/ viernes 31 de diciembre de 2021

Expediente Confidencial | Atlas: maldición rota

Yo nunca le fui al Atlas. Sin embargo, durante casi 30 años viví junto a un furibundo atlista: mi padre.

Si el atlismo es una religión, mi padre jamás dejó de atender la 'misa' que, cada dos semanas, los sábados por la noche, se televisaba desde el Estadio Jalisco. Lloviese, tronara o relampagueara (lo que en mi tierra es literal), el hombre que me dio la vida se sentaba ante el televisor para ver las peripecias de un equipo cuya sede estaba a casi 700 kilómetros de nuestro domicilio. Ni siquiera los dos descensos a segunda división que tuvo el Atlas, hicieron disminuir su fidelidad hacia ese amor a distancia.

Mi padre empezó su idilio rojinegro de oídas. Literalmente. En su pueblo natal, enclavado al pie del Pico de Orizaba, escuchaba, en una radio de pilas, las hazañas de un equipo que, en 1951, arrasó en el torneo liguero de fútbol, de la mano de un costarricense llamado Edwin Cubero.

Los grandes romances deportivos de mi progenitor se construyeron mediante las ondas electromagnéticas. Del Atlas, se enamoró con el sonido de sus goles. De los Empacadores de Green Bay, su otro gran amor, al ver el famoso 'Tazón del Hielo' por TV. Ya no dejó a ninguno, pese a que apenas vio contadas ocasiones a los Zorros desde las gradas y a los 'Cabezas de Queso' nunca.

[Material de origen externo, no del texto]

Lemma mkdir_implements : implements rust_vfs_mkdir (flat_create Directory).
Proof. intros m p s root Hc Hp Hr. by apply (create_entry_spec m p s Hc Hp root Hr new_directory). Qed.

Lemma unlink_implements : implements rust_vfs_unlink flat_delete.
Proof. intros m p s root Hc Hp Hr. by apply (delete_file_spec m p s Hc Hp root Hr). Qed.

Lemma call_vfs_ok op F frame cwd arg w root :
  implements op F -> frame <> 0 -> w_fs w = Some root -> tree_ok root -> fits cwd arg ->
  exists root', call_vfs op frame (abs_path cwd arg) w =
      Ret ((F (resolve cwd arg) (view root)).1, with_fs (Some root') w) /\ tree_ok root' /\
    forall q, view root' q = (F (resolve cwd arg) (view root)).2 q.
Proof.
  intros Hop Hf E Hr Hfit. destruct (abs_path_ok cwd arg Hfit) as (Ec & H1 & H2). unfold call_vfs. rewrite E.
  destruct (Hop (locals [(frame, abs_path cwd arg)]) frame (get_str (abs_path cwd arg)) root) as (root' & -> & Hok & Hv);
    [apply locals_path; lia|done|done|].
  rewrite Ec in *. step_ret. by exists root'.
Qed.

Lemma path_command_ok op F u b a frame args argc w root :
  implements op F -> frame <> 0 -> w_fs w = Some root -> tree_ok root -> (2 <= argc)%nat ->
  fits (cwd (shell w)) (get_arg_heap args 1) ->
  exists w' root', path_command op u b a frame args argc w = Ret (tt, w') /\ w_fs w' = Some root' /\ tree_ok root' /\
    (forall q, view root' q = (F (resolve (cwd (shell w)) (get_arg_heap args 1)) (view root)).2 q) /\
    shell w' = with_exit (if (F (resolve (cwd (shell w)) (get_arg_heap args 1)) (view root)).1 =? 0 then 0 else 1) (shell w).
Proof.
  intros Hop Hf E Hr Ha Hfit. unfold path_command. rewrite (proj2 (Nat.ltb_ge _ _)) by done.
  destruct (call_vfs_ok op F frame _ _ w root Hop Hf E Hr Hfit) as (root' & Ec & Hok & Hv).
  unfold mbind at 1, M_bind_inst at 1, get. cbn [outcome_bind]. unfold mbind at 1, M_bind_inst at 1. rewrite Ec. cbn [outcome_bind].
  destruct (_ =? 0); eexists _, root'; (split; [reflexivity|]); by split.
Qed.

(** C23. The shell's file commands work on the file system: with an argument that
    fits a path buffer, mkdir, touch and rm return and have the effect of creating
    a directory, creating a file or deleting at the path the argument names
    (absolute, or below the current directory), and the exit code is 0 exactly when
    that succeeds. *)
Theorem shell_file_commands frame args argc w root :
  frame <> 0 -> w_fs w = Some root -> tree_ok root -> (2 <= argc)%nat -> fits (cwd (shell w)) (get_arg_heap args 1) ->
  let p := resolve (cwd (shell w)) (get_arg_heap args 1) in
  let done (r : outcome (unit * world)) (spec : Z * flat) :=
    exists w' root', r = Ret (tt, w') /\ w_fs w' = Some root' /\ tree_ok root' /\
      (forall q, view root' q = spec.2 q) /\ shell w' = with_exit (if spec.1 =? 0 then 0 else 1) (shell w) in
  done (cmd_mkdir_heap frame args argc w) (flat_create Directory p (view root)) /\
  done (cmd_touch_heap frame args argc w) (flat_create Regular p (view root)) /\
  done (cmd_rm_heap frame args argc w) (flat_delete p (view root)).
Proof.
  intros Hf E Hr Ha Hfit p done. split; [|split].
  - by apply path_command_ok; [apply mkdir_implements|..].
  - by apply path_command_ok; [apply create_file_implements|..].
  - by apply (path_command_ok _ flat_delete); [apply unlink_implements|..].
Qed.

Siendo yo un niño, con su privilegiada memoria, me describía los lances de quienes habían sido ídolos atlistas, aunque dos prevalecían: Ricardo Chavarín, el 'Astroboy', quien, hasta la irrupción de 'Rafa' Márquez, era, para mi padre, el más grande de todos cuantos habían vestido la elástica académica; y Alberto 'Loco' Mariscal, cuya lesión de rodilla ("chocando contra un portero que salió con mala leche"), mi padre lamentaba, pues aseguraba que era una estrella en ciernes.

De todas las que me relató, ninguna historia tan atlista como aquella de la semifinal contra el América, jugada en 1985. En su charla, mi padre trazaba aquella noche de domingo como un pincel dibujando una acuarela: la valiente estrategia del 'Pistache' Torres, consistente en jugarle de tú a tú al campeón en pleno Azteca. La prodigiosa barrida, sobre la línea de meta, del 'Cuchillo' Herrera ("por esa jugada, el 'Zurdo' López pidió que se lo llevaran al América"). La dilatada serie de penales que acabó con final triste para los Zorros. Mil veces me la contó y jamás me cansó. Incluso, yo pedí varias de esas repeticiones.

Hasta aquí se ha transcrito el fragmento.